Mentre in ambito cinematografico vengono riproposti gli intramontabili zombie nelle versione edulcorata e patinata di “Warm bodies”, i vampiri da rotocalco della saga di Twilight inanellano un paio di misconoscimenti: “Twilight Saga – Breacking Dawn parte 2” trionfa e fa incetta di razzie (le pernacchie attribuite ai peggiori film) e la splendida Kristen Stewart si aggiudica il poco ambito titolo di “attrice meno sexy” di Hollywood.
Nel tentativo di restituire un minimo di dignità alle più gelide personificazioni del male, attingiamo all’illustre tradizione letteraria e rispolveriamo (termine sinistro, ma armonizzato al tema) non già l’indiscusso sovrano del filone – il celebratissimo Dracula di Bram Stoker – bensì quelli che possono essere considerati i suoi precursori, protagonisti di alcuni racconti che oggi appaiono come preziosi cimeli dell’horror.
Come “Il vampiro” di John William Polidori.

 

Polidori fu medico e segretario di Byron; morì suicida dopo la rottura con il poeta, in un periodo di ristrettezze economiche: non potendo saldare un debito, si diede la morte con un veleno da lui stesso composto. Polidori era legato al poeta da un rapporto ambivalente: una morbosa amicizia mista a odio. Il racconto “The vampire” fu pubblicato per la prima volta nel 1819 sulla rivista New Monthly Magazine e venne erroneamente attribuito a Lord Byron: al punto che Goethe commise una gaffe memorabile, asserendo che il racconto era una delle opere migliori del Lord inglese.
Certo è che il vampiro Lord Ruthven incarna il “Byronic type” e forse rappresenta una parodia del poeta, sul quale l’autore voleva rivalersi per le umiliazioni subite.
Anche la scelta del luogo ove si svolge una parte della narrazione sembra allusiva: la Grecia, cara e fatale a Byron.

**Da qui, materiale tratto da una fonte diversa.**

Lemma get_int_spec name required what :
  get_int d i name required what =
    match here (member l (bytes name)) with
    | Some (JNumber s) =>
        match int_of_text s with
        | Some v => inr (Some v)
        | None => inl (is_not name what "is not a whole number this can hold")
        end
    | Some _ => inl (is_not name what "is not a number")
    | None => if required then inl (is_missing what name) else inr None
    end.
Proof.
  unfold get_int. pose proof (get_node_spec name required what) as H.
  destruct (here _) as [t|]; [|rewrite H; by destruct required].
  destruct H as (node & -> & Hn). unfold mbind, sum_bind. rewrite (type_lookup _ _ _ _ Hn), !(int_lookup _ _ _ _ _ Hn).
  destruct t as [| |s| | |]; try done. cbn [bool_decide]. rewrite bool_decide_eq_true_2 by done.
  destruct (int_of_text s) as [v|]; simpl default; [by rewrite Z.eqb_refl|done].
Qed.

(** A list of strings, all of them or none. *)
Fixpoint strings_of (l : list json) : option (list pstr) :=
  match l with
  | [] => Some []
  | JString s :: l => rest ← strings_of l; Some (Some s :: rest)
  | _ => None
  end.

Lemma get_elements_spec array akey refusal m n :
  value_at d array akey (JArray m) -> (n <= length m)%nat ->
  get_elements d array refusal n (length m - n) =
    match strings_of (drop n m) with Some ss => inr ss | None => inl refusal end.
Proof.
  intros Ha. remember (length m - n)%nat as left eqn:E. revert n E.
  induction left as [|left IH]; intros n E Hn; cbn [get_elements].
  - by rewrite drop_ge by lia.
  - destruct (lookup_lt_is_Some_2 m n ltac:(lia)) as [t Ht]. rewrite (drop_S _ _ _ Ht).
    pose proof (at_lookup_array _ _ _ _ n Ha) as Hat. rewrite Ht in Hat.
    rewrite (string_lookup _ _ _ _ Hat). destruct t; try done.
    rewrite IH by lia. simpl. by destruct (strings_of _).
Qed.
(* ===== verification/RequestRoundtrip.v ===== *)
(** * RequestRoundtrip: what the encoder writes is what the reader reads

    [payload_members] is the members of a request as a tree. The calls the
    encoder makes describe that tree ([encode_adds]), the writer and the reader
    of JSON hand it over unchanged ([JsonWriteSpec.writer_reads_back]), and the
    getters find each member in it. *)
From S2P Require Import Prelude Buf Lex LexFacts LexSpec Parse Authorize Frame FrameSpec Wire WireSpec Decimal Json JsonFacts JsonSpec JsonRead JsonWrite JsonPrint JsonWriteSpec Request RequestSpec.
#[local] Open Scope Z_scope.

(** ** The members as a tree *)

Definition kv_str (name : string) (s : list byte) : list (list byte * json) := [(bytes name, JString s)].
Definition kv_str_if (name : string) (o : pstr) : list (list byte * json) :=
  match o with Some s => kv_str name s | None => [] end.
Definition kv_required (name : string) (o : pstr) : list (list byte * json) := kv_str name (default [] o).
Definition kv_strs (name : string) (l : list pstr) : list (list byte * json) :=
  [(bytes name, JArray (map (fun o => JString (default [] o)) l))].
Definition kv_int_if (name : string) (o : option Z) : list (list byte * json) :=
  match o with Some v => [(bytes name, JNumber (num v))] | None => [] end.
Definition kv_bool (name : string) (b : bool) : list (list byte * json) := [(bytes name, JBool b)].
Definition kv_flag_if (name : string) (b : bool) : list (list byte * json) := if b then kv_bool name true else [].

Definition subject_members (s : subject) : list (list byte * json) :=
  kv_required "subject" (subject_name (sj_kind s)) ++
  match sj_kind s with
  | SUBJECT_INTERFACE => kv_required "name" (sj_name s)
  | SUBJECT_ADDRESS => kv_required "interface" (sj_interface s) ++ kv_required "address" (sj_address s)
  | _ => kv_required "interface" (sj_interface s) ++ kv_required "destination" (sj_destination s)
  end.

Definition eap_tree (e : eap) : list (list byte * json) :=
  kv_required "method" (ea_method e) ++ kv_required "identity" (ea_identity e) ++
  kv_str_if "anonymous_identity" (ea_anonymous_identity e) ++ kv_str_if "phase2" (ea_phase2 e) ++
  kv_str_if "ca_cert" (ea_ca_cert e) ++ kv_str_if "client_cert" (ea_client_cert e).

Definition kv_eap (e : option eap) : list (list byte * json) :=
  match e with Some e => [(bytes "eap", JObject (eap_tree e))] | None => [] end.

Definition payload_members (u : payload) : list (list byte * json) :=
  match u with
  | UNone => []
  | UApply a =>
      kv_int_if "confirm" (ap_confirm a) ++ kv_strs "allow_disruption" (ap_allow_disruption a) ++
      kv_strs "strand_credentials" (ap_strand_credentials a) ++ kv_strs "restart_wedged" (ap_restart_wedged a) ++
      kv_str_if "no_rollback" (ap_no_rollback a)
  | UExplain s => [(bytes "subject", JObject (subject_members s))]
  | UInterface i => kv_required "interface" i
  | UWifiAdd w =>
      kv_required "ssid" (wa_ssid w) ++ kv_str_if "id" (wa_id w) ++ kv_str_if "passphrase" (wa_passphrase w) ++
      kv_str_if "proto" (wa_proto w) ++ kv_flag_if "hidden" (wa_hidden w) ++ kv_int_if "metric" (wa_metric w) ++
      kv_eap (wa_eap w) ++ kv_flag_if "owe" (wa_owe w)
  | UWifiConnect c => kv_required "interface" (wc_interface c) ++ kv_required "network" (wc_network c)
  | UId i => kv_required "id" i
  | UPut p => kv_required "name" (pu_name p) ++ kv_required "text" (pu_text p) ++ kv_flag_if "replace" (pu_replace p)
  | USecretPut p =>
      kv_required "name" (sp_name p) ++ kv_required "value" (sp_value p) ++ kv_flag_if "replace" (sp_replace p)
  | UName n => kv_str_if "name" n
  | UProfileSave p => kv_required "name" (ps_name p) ++ kv_flag_if "replace" (ps_replace p)
  | URadioSet r => kv_required "interface" (rs_interface r) ++ kv_bool "activate" (rs_activate r)
  end.

(** ** The calls describe the tree *)

Lemma concat_singletons {A B} (f : A -> B) l : concat (map (fun x => [f x]) l) = map f l.
Proof. induction l as [|x l IH]; simpl; [done|by rewrite IH]. Qed.

Lemma emits_strings ss :
  all_present ss ->
  emits (ARRAY_BEGIN :: map STRING_BYTES ss ++ [ARRAY_END]) (JArray (map (fun o => JString (default [] o)) ss)).
Proof.
  intros Hs. rewrite <- (concat_singletons STRING_BYTES ss). apply emits_array.
  induction Hs as [|o ss [s ->] _ IH]; simpl; constructor; [apply emits_bytes|done].
Qed.

Lemma adds_str name s : plain (bytes name) -> adds (member_str name (Some s)) (kv_str name s).
Proof. intros Hp. apply adds_member; [done|apply emits_bytes]. Qed.
(* ===== verification/Merge.v ===== *)
(** * Merge: drop-in precedence ([c/src/compile/merge.c])

    Several parsed files, in order of precedence, become one set of blocks and
    one set of assignments. A source is its name and its items; the pointers
    the merged form keeps into the trees are the items themselves. [memory]
    answers [realloc], [malloc] and [calloc] by the size asked for, of an LP64
    build. [cx_failed] is the sticky failure, [cx_diags] what was reported. *)
From S2P Require Import Prelude Lex Parse Wire.
#[local] Open Scope Z_scope.

Record source := Source { sc_name : option (list byte); sc_items : list ast_item }.

(** ** Diagnostics and the sticky failure *)

Record lower_diag := LowerDiag { ld_source : option (list byte); ld_span : span; ld_message : list byte }.

Record lower_ctx := LowerCtx {
  cx_source : option (list byte);
  cx_diags : list lower_diag; cx_total : Z; cx_capacity : Z;
  cx_failed : bool }.

Definition at_source (cx : lower_ctx) (name : option (list byte)) : lower_ctx :=
  LowerCtx name (cx_diags cx) (cx_total cx) (cx_capacity cx) (cx_failed cx).

Definition lower_oom (cx : lower_ctx) : lower_ctx :=
  LowerCtx (cx_source cx) (cx_diags cx) (cx_total cx) (cx_capacity cx) true.

Definition diags_any (cx : lower_ctx) : bool := 0 <? cx_total cx.

Definition SIZEOF_LOWER_DIAG : Z := 48.

(** The growth of an array by doubling: the new capacity, when it must grow. *)
Definition doubled (count capacity : Z) : option Z :=
  if count =? capacity then Some (if capacity =? 0 then 8 else capacity * 2) else None.

Section Memory.
Context (memory : Z -> bool).

(** [ncfg_diag], the sentence already formatted. *)
Definition ncfg_diag (cx : lower_ctx) (sp : span) (text : list byte) : lower_ctx :=
  let cx := LowerCtx (cx_source cx) (cx_diags cx) (cx_total cx + 1) (cx_capacity cx) (cx_failed cx) in
  let count := zlen (cx_diags cx) in
  if Z.of_nat NCFG_DIAGS_MAX <=? count then cx
  else
    let grown :=
      match doubled count (cx_capacity cx) with
      | None => Some (cx_capacity cx)
      | Some want =>
          let want := Z.min want (Z.of_nat NCFG_DIAGS_MAX) in
          if memory (want * SIZEOF_LOWER_DIAG) then Some want else None
      end in
    match grown with
    | None => lower_oom cx
    | Some capacity =>
        let cx := LowerCtx (cx_source cx) (cx_diags cx) (cx_total cx) capacity (cx_failed cx) in
        let message := error_set text in
        if memory (zlen message + 1) then
          LowerCtx (cx_source cx) (cx_diags cx ++ [LowerDiag (cx_source cx) sp message]) (cx_total cx) capacity
            (cx_failed cx)
        else lower_oom cx
    end.

(** ** The merged form *)

Record merged_item := MergedItem { mi_item : ast_item; mi_source : option (list byte) }.

(** A block: its head, label and span, the file it was opened in, and its
    items with their files. *)
Record merged_block := MergedBlock {
  mb_head : list byte; mb_label : option (list byte); mb_span : span;
  mb_source : option (list byte); mb_items : list merged_item; mb_capacity : Z }.

Record merged_assignment := MergedAssignment {
  ma_key : list byte; ma_value : ast_value; ma_span : span; ma_source : option (list byte) }.

Record merged := Merged {
  mg_blocks : list merged_block; mg_block_capacity : Z;
  mg_assignments : list merged_assignment; mg_assignment_capacity : Z }.

Definition SIZEOF_MERGED_ITEM : Z := 16.
Definition SIZEOF_MERGED_BLOCK : Z := 40.
Definition SIZEOF_MERGED_ASSIGNMENT : Z := 16.
Definition SIZEOF_MERGED : Z := 48.

Definition with_items (b : merged_block) (items : list merged_item) (capacity : Z) : merged_block :=
  MergedBlock (mb_head b) (mb_label b) (mb_span b) (mb_source b) items capacity.

Definition keep_item (cx : lower_ctx) (target : merged_block) (item : ast_item) (name : option (list byte))
  : bool * lower_ctx * merged_block :=
  let kept capacity := (true, cx, with_items target (mb_items target ++ [MergedItem item name]) capacity) in
  match doubled (zlen (mb_items target)) (mb_capacity target) with
  | None => kept (mb_capacity target)
  | Some want =>
      if memory (want * SIZEOF_MERGED_ITEM) then kept want else (false, lower_oom cx, target)
  end.

(** The loop of [take_block]: it stops at the first item it cannot keep. *)
Fixpoint keep_items (cx : lower_ctx) (target : merged_block) (items : list ast_item) (name : option (list byte))
  : lower_ctx * merged_block :=
  match items with
  | [] => (cx, target)
  | item :: items =>
      match keep_item cx target item name with
      | (true, cx, target) => keep_items cx target items name
      | (false, cx, target) => (cx, target)
      end
  end.

Definition take_block (cx : lower_ctx) (capacity : Z) (head : list byte) (label : option (list byte))
    (items : list ast_item) (sp : span) (name : option (list byte)) : lower_ctx * merged_block :=
  keep_items cx (MergedBlock head label sp name [] capacity) items name.

Definition block_describe (head : list byte) (label : option (list byte)) : list byte :=
  error_set match label with Some l => head ++ bytes " " ++ l | None => head end.

Definition first_name (name : option (list byte)) : list byte := default (bytes "<unknown>") name.

Definition say_already (cx : lower_ctx) (head : list byte) (label : option (list byte)) (sp : span)
    (first_source : option (list byte)) (first_line : nat) (inside : option (list byte)) : lower_ctx :=
  let described := block_describe head label in
  let where_ := first_name first_source ++ bytes ":" ++ num (Z.of_nat first_line) in
  match inside with
  | Some inside =>
      ncfg_diag cx sp (bytes "`" ++ described ++ bytes "` is already set in `" ++ inside ++ bytes "`: first set at " ++
        where_ ++ bytes "; two files disagreeing about one setting is the case `override` is for")
  | None =>
      ncfg_diag cx sp (bytes "`" ++ described ++ bytes "` is already defined: first defined at " ++ where_ ++
        bytes "; write `override " ++ described ++ bytes "` to replace it")
  end.

Definition same_label (a b : option (list byte)) : bool :=
  match a, b with Some a, Some b => bytes_eqb a b | None, None => true | _, _ => false end.

(** The first item of [global] that is a block of that key. *)
Fixpoint find_sub_block (items : list merged_item) (head : list byte) (label : option (list byte))
  : option (option (list byte) * span) :=
  match items with
  | [] => None
  | MergedItem (AST_ITEM_BLOCK h l _ _ sp) name :: items =>
      if bytes_eqb h head && same_label l label then Some (name, sp) else find_sub_block items head label
  | _ :: items => find_sub_block items head label
  end.

(** Replace the first assignment of the key, if there is one. *)
Fixpoint replace_assignment (items : list merged_item) (key : list byte) (item : ast_item) (name : option (list byte))
  : option (list merged_item) :=
  match items with
  | [] => None
  | MergedItem (AST_ITEM_ASSIGNMENT k v sp) n :: items =>
      if bytes_eqb k key then Some (MergedItem item name :: items)
      else cons (MergedItem (AST_ITEM_ASSIGNMENT k v sp) n) <$> replace_assignment items key item name
  | i :: items => cons i <$> replace_assignment items key item name
  end.

Definition GLOBAL : list byte := bytes "global".

Definition merge_global_item (name : option (list byte)) (st : lower_ctx * merged_block) (item : ast_item)
  : lower_ctx * merged_block :=
  let '(cx, target) := st in
  let keep := let '(_, cx, target) := keep_item cx target item name in (cx, target) in
  match item with
  | AST_ITEM_BLOCK head label _ _ sp =>
      match find_sub_block (mb_items target) head label with
      | Some (first_source, first_span) =>
          (say_already (at_source cx name) head label sp first_source (sp_line first_span) (Some GLOBAL), target)
      | None => keep
      end
  | AST_ITEM_ASSIGNMENT key _ _ =>
      match replace_assignment (mb_items target) key item name with
      | Some items => (cx, with_items target items (mb_capacity target))
      | None => keep
      end
  | _ => keep
  end.

Definition merge_into_global (cx : lower_ctx) (target : merged_block) (items : list ast_item) (name : option (list byte))
  : lower_ctx * merged_block :=
  foldl (merge_global_item name) (cx, target) items.

(** Where the block of that key is. *)
Definition is_key (head : list byte) (label : option (list byte)) (b : merged_block) : bool :=
  bytes_eqb (mb_head b) head && same_label (mb_label b) label.

Fixpoint find_block (blocks : list merged_block) (head : list byte) (label : option (list byte)) (i : nat)
  : option (nat * merged_block) :=
  match blocks with
  | [] => None
  | b :: blocks => if is_key head label b then Some (i, b) else find_block blocks head label (S i)
  end.

Definition set_blocks (m : merged) (blocks : list merged_block) (capacity : Z) : merged :=
  Merged blocks capacity (mg_assignments m) (mg_assignment_capacity m).

Definition merge_block (cx : lower_ctx) (m : merged) (head : list byte) (label : option (list byte)) (overrides : bool)
    (items : list ast_item) (sp : span) (name : option (list byte)) : lower_ctx * merged :=
  match find_block (mg_blocks m) head label 0 with
  | Some (i, existing) =>
      if overrides then
        let '(cx, b) := take_block cx (mb_capacity existing) head label items sp name in
        (cx, set_blocks m (<[i := b]> (mg_blocks m)) (mg_block_capacity m))
      else if bytes_eqb head GLOBAL then
        let '(cx, b) := merge_into_global cx existing items name in
        (cx, set_blocks m (<[i := b]> (mg_blocks m)) (mg_block_capacity m))
      else
        (say_already (at_source cx name) head label sp (mb_source existing) (sp_line (mb_span existing)) None, m)
  | None =>
      if overrides then
        (ncfg_diag (at_source cx name) sp
           (bytes "`override " ++ block_describe head label ++
            bytes "` has nothing to override: remove `override`, or check the name"), m)
      else
        let add capacity :=
          let '(cx, b) := take_block cx 0 head label items sp name in
          (cx, set_blocks m (mg_blocks m ++ [b]) capacity) in
        match doubled (zlen (mg_blocks m)) (mg_block_capacity m) with
        | None => add (mg_block_capacity m)
        | Some want => if memory (want * SIZEOF_MERGED_BLOCK) then add want else (lower_oom cx, m)
        end
  end.

(** Replace the first assignment of the key, if there is one. *)
Fixpoint replace_scalar (l : list merged_assignment) (a : merged_assignment) : option (list merged_assignment) :=
  match l with
  | [] => None
  | b :: l => if bytes_eqb (ma_key b) (ma_key a) then Some (a :: l) else cons b <$> replace_scalar l a
  end.

Definition set_assignments (m : merged) (l : list merged_assignment) (capacity : Z) : merged :=
  Merged (mg_blocks m) (mg_block_capacity m) l capacity.

Definition merge_assignment (cx : lower_ctx) (m : merged) (a : merged_assignment) : lower_ctx * merged :=
  match replace_scalar (mg_assignments m) a with
  | Some l => (cx, set_assignments m l (mg_assignment_capacity m))
  | None =>
      let add capacity := (cx, set_assignments m (mg_assignments m ++ [a]) capacity) in
      match doubled (zlen (mg_assignments m)) (mg_assignment_capacity m) with
      | None => add (mg_assignment_capacity m)
      | Some want => if memory (want * SIZEOF_MERGED_ASSIGNMENT) then add want else (lower_oom cx, m)
      end
  end.

(** The [switch] of the loop. *)
Definition merge_item (name : option (list byte)) (st : lower_ctx * merged) (item : ast_item) : lower_ctx * merged :=
  let '(cx, m) := st in
  match item with
  | AST_ITEM_BLOCK head label overrides items sp =>
      let '(cx, m) := merge_block cx m head label overrides items sp name in (at_source cx name, m)
  | AST_ITEM_ASSIGNMENT key value sp => merge_assignment cx m (MergedAssignment key value sp name)
  | AST_ITEM_HOOK _ _ sp =>
      (ncfg_diag cx sp (bytes "a hook block must be inside an interface block: hooks belong to the interface whose lifecycle they follow"), m)
  | AST_ITEM_INCLUDE _ sp =>
      (ncfg_diag cx sp (bytes "include was not resolved before compiling: the caller expands includes; the compiler opens no files"), m)
  end.

Definition merge_source (st : lower_ctx * merged) (s : source) : lower_ctx * merged :=
  foldl (merge_item (sc_name s)) (at_source (fst st) (sc_name s), snd st) (sc_items s).

Definition OOM_MERGING : list byte := bytes "out of memory merging the configuration".

(** [ncfg_merge], with diagnostics: the sentence or the merged form, and what
    was reported. *)
Definition ncfg_merge (sources : list source) : (list byte + merged) * lower_ctx :=
  let cx := LowerCtx None [] 0 0 false in
  if negb (memory SIZEOF_MERGED) then (inl OOM_MERGING, cx)
  else
    let '(cx, m) := foldl merge_source (cx, Merged [] 0 [] 0) sources in
    if cx_failed cx then (inl OOM_MERGING, cx)
    else if diags_any cx then
      (inl match cx_diags cx with d :: _ => error_set (ld_message d) | [] => bytes "the configuration was refused" end, cx)
    else (inr m, cx).
End Memory.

Particolare è anche la situazione nella quale il racconto è stato concepito. A Villa Diodati, la casa che Byron affittò presso il lago di Ginevra, Byron e Polidori incontrarono Mary Wollstonecraft, il futuro marito di Mary (Percy Bysshe Shelley) e Claire Clairmont (sorellastra di Mary e amante di Byron).
Scrive Mary: “Quell’estate risultò fredda e uggiosa, piogge interminabili ci costrinsero a casa per giorni. Trovammo per caso alcuni volumi di storie di fantasmi, tradotti dal tedesco in francese”.
Per ingannare il tempo, fu proposta una sorta di gara: scrivere una storia di fantasmi … così nacquero il Frankenstein della Shelley e Il vampiro di Polidori.

Nel racconto di Polidori, la figura del vampiro perde le connotazioni rozze e popolari del folklore – soprattutto slavo - per assumere le caratteristiche del personaggio aristocratico, affascinante e dannato, tipico del romanticismo, che cerca le sue prede nell'alta società. Un vero dongiovanni: “… si trovava spesso sia tra quelle donne che fanno delle virtù domestiche il vanto del proprio sesso, quanto tra quelle che lo disonorano con i loro vizi”.
“Gli irresistibili poteri di seduzione di cui era in possesso rendevano i suoi costumi licenziosi ancora più temibili per la società”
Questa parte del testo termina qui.